I could only imagine that’s your solution (that or add more RAM). What kind of rig are you running it on?

Pretty old: an Athlon X2 something or another from before college, but two gigabytes of RAM and an HD4850 with half a gigabyte of memory, too. It seems strange that I’d be having trouble with memory here, and not in (say) Far Cry 2; I’d lean toward the latter having bigger assets.

It depends on the particulars of each, but Civ V is quite demanding. 2 GB is pretty small for it to run, unfortunately. If you’re noticing “hard drive thrashing” (I wish I knew where this term originally started - they’re supposed to have moving parts afterall, lol) then that’s likely not due to an old graphics card but rather from being a little short on RAM.

Well, I’ve got a new machine coming before too much longer. I guess I can deal with it until then. As for the etymology, I understand it’s from the idea that disk activity isn’t necessarily bad, but disk activity bounding the use of other resources is. I think of it as an Olympic swimmer vs. someone who can’t swim flailing around in the water. :P

I would think it is RAM related, not graphics. And disk activity is very bad, at least when it comes to performance. Hard drive access times are orders of magnitude slower than RAM and if Civ5 is having to hit the HD for virtual memory… you’ll get pretty much what you’re describing above.

Yeah, sounds like a case of trying to load more textures than you have memory for. I’d turn down texture resolution as a first step. It may be uglier, but I’ll take playable over pretty any day.

Of course, Civ V is as bad of a resource hog as IV is, so I feel your pain.

Turning settings down did make things good enough to continue my game. Part of the performance problem probably stems from the game I played: the largest map size with the biggest number of players. So far it’s been going well. Ever since Alpha Centauri I’ve been a fan of archipelago-style maps, so I loaded up one of those and picked Arabia for their unique building–I didn’t want to feel obliged to use unique units to get everything out of a faction. It turned out to be a pretty good choice. I ended up in a small chain of islands populated by me and four city-states, quite a ways from everyone else. The obvious path was to go for a victory condition that didn’t require much in the way of interaction with others, so I set my sights on culture.

Fast-forward to about 1450 AD, and my lone trireme explorer (an actual oceangoing vessel is coming soon) has met about half of the major powers: Mongolia, Germany, France, and Russia are all packed into a large archipelago in the center of the map, and India and Arabia are located off to the sides, making something of a very wide H. I haven’t been bothered by anyone yet, my three cities are becoming super-cities (Mecca in particular, site of a couple of wonders and making a good deal more than half of my research and culture), and things are looking good for my eventual culture win.

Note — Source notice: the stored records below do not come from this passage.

Definition w_alloc_frame w (size : option Z) : outcome (option Frame * world) :=
  '(r, h, a) ← fs_alloc (w_heap w) (w_alloc w) size;
  mret (r, mkW h a (w_mgr w)).

(** [Frame::try_clone]; the size of a frame is a multiple of the word size. *)
Definition Frame_try_clone w (self : Frame) : outcome (option Frame * world) :=
  '(frame, w) ← w_alloc_frame w (Some (fr_size self));
  match frame with
  | None => mret (None, w)
  | Some frame =>
      h ← copy_entries (Z.to_nat (fr_size self / 8)) (w_heap w) (fr_start self) (fr_start frame) 0;
      mret (Some frame, set_heap w h)
  end.

(** The frames of one mapping; when memory runs out the ones that are there are
    dropped. *)
Fixpoint clone_frames w (frames cloned : list Frame) : outcome (result MemError (list Frame) * world) :=
  match frames with
  | [] => mret (Ok cloned, w)
  | f :: frames =>
      '(r, w) ← Frame_try_clone w f;
      match r with
      | None => w ← w_drop_frames w cloned; mret (Err OutOfMemory, w)
      | Some c => clone_frames w frames (cloned ++ [c])
      end
  end.

Fixpoint clone_mappings w (mappings : list UserMapping) (frames : list (UserMapping * list Frame))
    : outcome (result MemError (list (UserMapping * list Frame)) * world) :=
  match mappings with
  | [] => mret (Ok frames, w)
  | mapping :: mappings =>
      '(r, w) ← clone_frames w (um_frames mapping) [];
      match r with
      | Err e => w ← w_drop_frames w (concat frames.*2); mret (Err e, w)
      | Ok cloned => clone_mappings w mappings (frames ++ [(mapping, cloned)])
      end
  end.

(** The pages of one mapping in the child's page table. *)
Fixpoint remap_frames w (new_tid va off : Z) (frames : list Frame) (flags : Z) : outcome (result MemError unit * world) :=
  match frames with
  | [] => mret (Ok tt, w)
  | f :: frames =>
      base ← usize_add va off;
      '(r, w) ← map_segment (page_steps 0 (fr_size f)) w new_tid base (fr_start f) 0 flags;
      match r with
      | Some (err, _) => mret (Err err, w)
      | None => off ← usize_add off (fr_size f); remap_frames w new_tid va off frames flags
      end
  end.
Lemma collect_push p q : collect (Path_components (PathBuf_push p q)) =
  (if Path_is_absolute q then [] else collect (Path_components p)) ++ collect (Path_components q).
Proof.
  rewrite !collect_components. unfold PathBuf_push. destruct (Path_is_absolute q) eqn:Ha; [done|].
  unfold Path_is_absolute in Ha. unfold components_of. rewrite Ha.
  destruct (inner q) as [|c qs] eqn:Eq; [by rewrite app_nil_r|]. cbn [inner].
  destruct (inner p) as [|d ps] eqn:Ep; [cbn [app]; by rewrite Ha|].
  destruct (ends_with_sep (d :: ps)) eqn:He.
  - assert (Hl : exists t, d :: ps = t ++ [sep]).
    { unfold ends_with_sep in He. destruct (last (d :: ps)) as [x|] eqn:El; [|done].
      apply bool_decide_eq_true in He as ->. apply last_Some in El as [t ->]. by exists t. }
    destruct Hl as [t Et]. rewrite <- app_assoc. cbn [app starts_with_sep]. f_equal.
    change (d :: ps ++ c :: qs) with ((d :: ps) ++ c :: qs). rewrite Et, <- app_assoc. cbn [app].
    by rewrite parts_sep, parts_trailing.
  - rewrite <- !app_assoc. cbn [app starts_with_sep]. f_equal.
    change (d :: ps ++ sep :: c :: qs) with ((d :: ps) ++ sep :: c :: qs). by rewrite parts_sep.
Qed.

(** [push] and [join] put components together: pushing an absolute path
    replaces the path, pushing a relative one appends its components, and the
    result then starts with the old path and ends with the pushed one. *)
Theorem PathBuf_push_components p q :
  collect (Path_components (PathBuf_push p q)) =
    (if Path_is_absolute q then [] else collect (Path_components p)) ++ collect (Path_components q) /\
  (Path_is_absolute q = false ->
     Path_starts_with (Path_join p q) p = true /\ Path_ends_with (Path_join p q) q = true).
Proof.
  pose proof (collect_push p q) as E.
  split; [exact E|]. intros Ha. rewrite Ha in E. unfold Path_starts_with, Path_ends_with, Path_join.
  rewrite E, length_app. split; apply andb_true_iff; (split; [apply Nat.leb_le; lia|]);
    apply bool_decide_eq_true.
  - by rewrite take_app_length.
  - rewrite Nat.add_sub. by rewrite drop_app_length.
Qed.

(** [parent], [file_name] and [pop] cut off the last component: the path has
    the components of its parent and one more, whose text is the file name, and
    [pop] leaves the parent; only the root and the empty path have neither. *)
Theorem Path_parent_components p :
  match Path_parent p with
  | Some q => exists c, collect (Path_components p) = collect (Path_components (Path_new q)) ++ [c] /\
      Path_file_name p = Some (Component_as_str c) /\ PathBuf_pop p = (true, Path_new q)
  | None => collect (Path_components p) = (if Path_is_absolute p then [RootDir] else []) /\
      Path_file_name p = None /\ PathBuf_pop p = (false, p)
  end.
Proof.
  assert (Hc : collect (Path_components p) = (if starts_with_sep (inner p) then [RootDir] else []) ++
    parts_components (split_sep (trim_end (inner p)))).
  { rewrite collect_components. unfold components_of. by rewrite parts_trim. }
  rewrite Hc. clear Hc. unfold Path_parent, Path_file_name, PathBuf_pop, Path_is_absolute.
  destruct (trim_end_spec (inner p)) as (n & Ei & Hl).
  assert (Hst := starts_trim (inner p)). destruct (trim_end (inner p)) as [|d t] eqn:Et.
  { cbn. by rewrite app_nil_r. }
  specialize (Hst ltac:(done)). set (s := d :: t) in *. destruct (rfind sep s) as [i|] eqn:Er.
  - destruct (rfind_some s i Er) as (Es & Hn & Hi).
    assert (Hne : drop (i + 1) s <> []).
    { intros E0. rewrite E0 in Es. apply Hl. rewrite Es. by rewrite last_snoc. }
    destruct (part_single _ Hne) as (c & Ec & Ea & _).
    assert (Hlen : (i + 1 <? length s)%nat = true).
    { apply Nat.ltb_lt. destruct (decide (i + 1 < length s)%nat); [done|].
      exfalso. apply Hne. apply drop_ge. lia. }
    assert (Ep : parts_components (split_sep s) = parts_components (split_sep (take i s)) ++ [c]).
    { rewrite Es at 1. by rewrite parts_sep, (split_none _ Hn), parts_one, Ec. }
    rewrite Ep, Hlen.
    assert (Etk : forall k, (k <= length s)%nat -> take k (inner p) = take k s).
    { intros k Hk. rewrite Ei. by rewrite take_app_le. }
    destruct i as [|i]; exists c.
    + split; [|split; [by rewrite Ea|]].
      * rewrite <- Hst. rewrite Es at 1. rewrite collect_components. done.
      * cbn [Nat.eqb]. rewrite Etk by lia. rewrite Es. done.
    + split; [|split; [by rewrite Ea|]].
      * rewrite app_assoc. f_equal. rewrite collect_components, <- Hst. done.
      * cbn [Nat.eqb]. rewrite Etk by lia. done.
  - pose proof (rfind_none s Er) as Hn. destruct (part_single s ltac:(done)) as (c & Ec & Ea & _).
    exists c. rewrite (split_none s Hn), parts_one, Ec. split; [|split; [by rewrite Ea|done]].
    rewrite <- Hst. cbn. rewrite bool_decide_false; [done|]. intros ->. apply Hn. left.
Qed.

(** *** Building a path from its components *)

Lemma split_parts s p : p ∈ split_sep s -> sep ∉ p.
Proof.
  revert p. induction s as [|c s IH]; intros p Hp; cbn [split_sep] in Hp.
  - apply list_elem_of_singleton in Hp as ->. apply not_elem_of_nil.
  - case_bool_decide as Hc.
    + apply elem_of_cons in Hp as [->|Hp]; [apply not_elem_of_nil|by apply IH].
    + destruct (split_sep s) as [|q qs] eqn:E; [by apply split_nonempty in E|].
      apply elem_of_cons in Hp as [->|Hp]; [|apply IH; by right].
      apply not_elem_of_cons. split; [congruence|apply IH; left].
Qed.

(** The text of a component of a path is that component again. *)
Lemma part_again s c : c ∈ parts_components (split_sep s) ->
  components_of (Component_as_str c) = [c] /\ starts_with_sep (Component_as_str c) = false.
Proof.
  intros Hc. unfold parts_components in Hc. apply list_elem_of_In, in_concat in Hc as (cs & Hcs & Hc).
  apply list_elem_of_In, list_elem_of_fmap in Hcs as (p & -> & Hp). apply list_elem_of_In in Hc.
  apply split_parts in Hp.
  assert (Hne : p <> []) by (intros ->; by apply not_elem_of_nil in Hc).
  destruct (part_single p Hne) as (c' & E & Ea & _). rewrite E in Hc.
  apply list_elem_of_singleton in Hc as ->. rewrite Ea.
  assert (Hs : starts_with_sep p = false).
  { destruct p as [|x p]; [done|]. cbn. apply bool_decide_eq_false. intros ->. apply Hp. left. }
  split; [|done]. unfold components_of. by rewrite Hs, (split_none p Hp), parts_one, E.
Qed.

Definition push_all (p : PathBuf) (cs : list Component) : PathBuf :=
  foldl (fun p c => PathBuf_push p (Path_new (Component_as_str c))) p cs.

Lemma push_all_components cs p : Forall (fun c => components_of (Component_as_str c) = [c] /\
    starts_with_sep (Component_as_str c) = false) cs ->
  collect (Path_components (push_all p cs)) = collect (Path_components p) ++ cs.
Proof.
  intros H. revert p. induction H as [|c cs [H1 H2] _ IH]; intros p; [by rewrite app_nil_r|].
  cbn [push_all foldl]. change (foldl _ ?x cs) with (push_all x cs). rewrite IH.
  rewrite (collect_push p (Path_new (Component_as_str c))), !collect_components.
  unfold Path_is_absolute. cbn [inner Path_new]. by rewrite H2, H1, <- app_assoc.
Qed.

I just realized after the 100s of hours I’ve put into the game that Rome’s Legion unit can build roads like workers, which combined with their building-focused strategy, may now make it my favorite civilization.

Spain has a surprisingly good special ability too which nets them 500g for discovering landmarks first and 100g for ones already discovered. Probably my second favorite civ now.

I am getting trounced by the AI since the latest patch on King. My most recent game as France (Earth map, large, Epic) has been almost constant warfare and it has been a challenge. One thing that really annoys me is the city sprawl by the AI when I barely manage to squeek by on happiness with 5 cities and tons of happy resources. Prince was a cake walk though, so I guess I prefer this setting.

King is a decent step up from Prince. And yeah, the AI gets some kind of obvious happy bonuses that let it expand well beyond what you can do.

OTOH, if you can develop a decent super science city it’s not too hard to rush out and keep a decent tech lead on King post-Education, even against large, developed AIs.

You’re trading all your excess resources, right? That makes a huge difference.